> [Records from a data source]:
(** * Closed-loop fan speed regulator (modules/fan/fan.c)

    A shallow embedding of the fan module of the STM32F429 discovery
    projects: tachometer period capture in the EXTI callback, period to RPM
    conversion, the median filter the RPM is fed through, the PI controller
    with conditional integration, and the PWM compare value written to TIM9.

    Conventions:
    - [uint32_t] values are integers in [0, 2^32); every C operation on them
      is written with its reduction modulo 2^32.
    - [float] values are IEEE-754 binary32 numbers ([spec_float] at precision
      24 and maximal exponent 128), each C operation being one correctly
      rounded operation (round to nearest, ties to even).
    - The module state (the [static] variables of fan.c, the TIM9 registers
      it writes and the state of the median module) is one record threaded
      through a state-and-failure monad; a computation fails where C leaves
      the behaviour undefined (division by zero, a float that does not fit
      the integer it is converted to).
    - Hardware reads ([HAL_GetTick], the TIM2 counter) are arguments. *)

From Stdlib Require Import ZArith Lia Bool.
From Stdlib Require Import Floats.SpecFloat.
From stdpp Require Import base list sorting.

Local Open Scope Z_scope.

(** ** 32-bit unsigned arithmetic *)

Module U32.

Definition modulus : Z := 2 ^ 32.

Definition wrap (z : Z) : Z := z mod modulus.

Definition in_range (z : Z) : Prop := 0 <= z < modulus.

Definition add (a b : Z) : Z := wrap (a + b).
Definition sub (a b : Z) : Z := wrap (a - b).
Definition mul (a b : Z) : Z := wrap (a * b).

(** Unsigned division; dividing by zero is undefined in C. *)
Definition div (a b : Z) : option Z :=
  if b =? 0 then None else Some (a / b).

End U32.

(** ** IEEE-754 binary32 arithmetic *)

Module F32.

Definition prec : Z := 24.
Definition emax : Z := 128.

Definition add : spec_float -> spec_float -> spec_float := SFadd prec emax.
Definition sub : spec_float -> spec_float -> spec_float := SFsub prec emax.
Definition mul : spec_float -> spec_float -> spec_float := SFmul prec emax.
Definition div : spec_float -> spec_float -> spec_float := SFdiv prec emax.

(** [a < b] and [a <= b]; both are false when an operand is a NaN. *)
Definition ltb : spec_float -> spec_float -> bool := SFltb.
Definition leb : spec_float -> spec_float -> bool := SFleb.

(** Conversion [(float)n] of an unsigned integer. *)
Definition of_u32 (n : Z) : spec_float := binary_normalize prec emax n 0 false.

(** Integral part of a finite float, rounded toward zero. *)
Definition trunc (x : spec_float) : option Z :=
  match x with
  | S754_zero _ => Some 0
  | S754_finite s m e => Some (cond_Zopp s (Z.shiftl (Zpos m) e))
  | S754_infinity _ | S754_nan => None
  end.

> [TASK DESCRIPTION]:
Could you restate word for word the lines above from the one containing "projects: tachometer period" through the one containing "Definition emax : Z := 128.", both included, and nothing else?

> [RESULT FOR THIS EXERCISE]:
    projects: tachometer period capture in the EXTI callback, period to RPM
    conversion, the median filter the RPM is fed through, the PI controller
    with conditional integration, and the PWM compare value written to TIM9.

    Conventions:
    - [uint32_t] values are integers in [0, 2^32); every C operation on them
      is written with its reduction modulo 2^32.
    - [float] values are IEEE-754 binary32 numbers ([spec_float] at precision
      24 and maximal exponent 128), each C operation being one correctly
      rounded operation (round to nearest, ties to even).
    - The module state (the [static] variables of fan.c, the TIM9 registers
      it writes and the state of the median module) is one record threaded
      through a state-and-failure monad; a computation fails where C leaves
      the behaviour undefined (division by zero, a float that does not fit
      the integer it is converted to).
    - Hardware reads ([HAL_GetTick], the TIM2 counter) are arguments. *)

From Stdlib Require Import ZArith Lia Bool.
From Stdlib Require Import Floats.SpecFloat.
From stdpp Require Import base list sorting.

Local Open Scope Z_scope.

(** ** 32-bit unsigned arithmetic *)

Module U32.

Definition modulus : Z := 2 ^ 32.

Definition wrap (z : Z) : Z := z mod modulus.

Definition in_range (z : Z) : Prop := 0 <= z < modulus.

Definition add (a b : Z) : Z := wrap (a + b).
Definition sub (a b : Z) : Z := wrap (a - b).
Definition mul (a b : Z) : Z := wrap (a * b).

(** Unsigned division; dividing by zero is undefined in C. *)
Definition div (a b : Z) : option Z :=
  if b =? 0 then None else Some (a / b).

End U32.

(** ** IEEE-754 binary32 arithmetic *)

Module F32.

Definition prec : Z := 24.
Definition emax : Z := 128.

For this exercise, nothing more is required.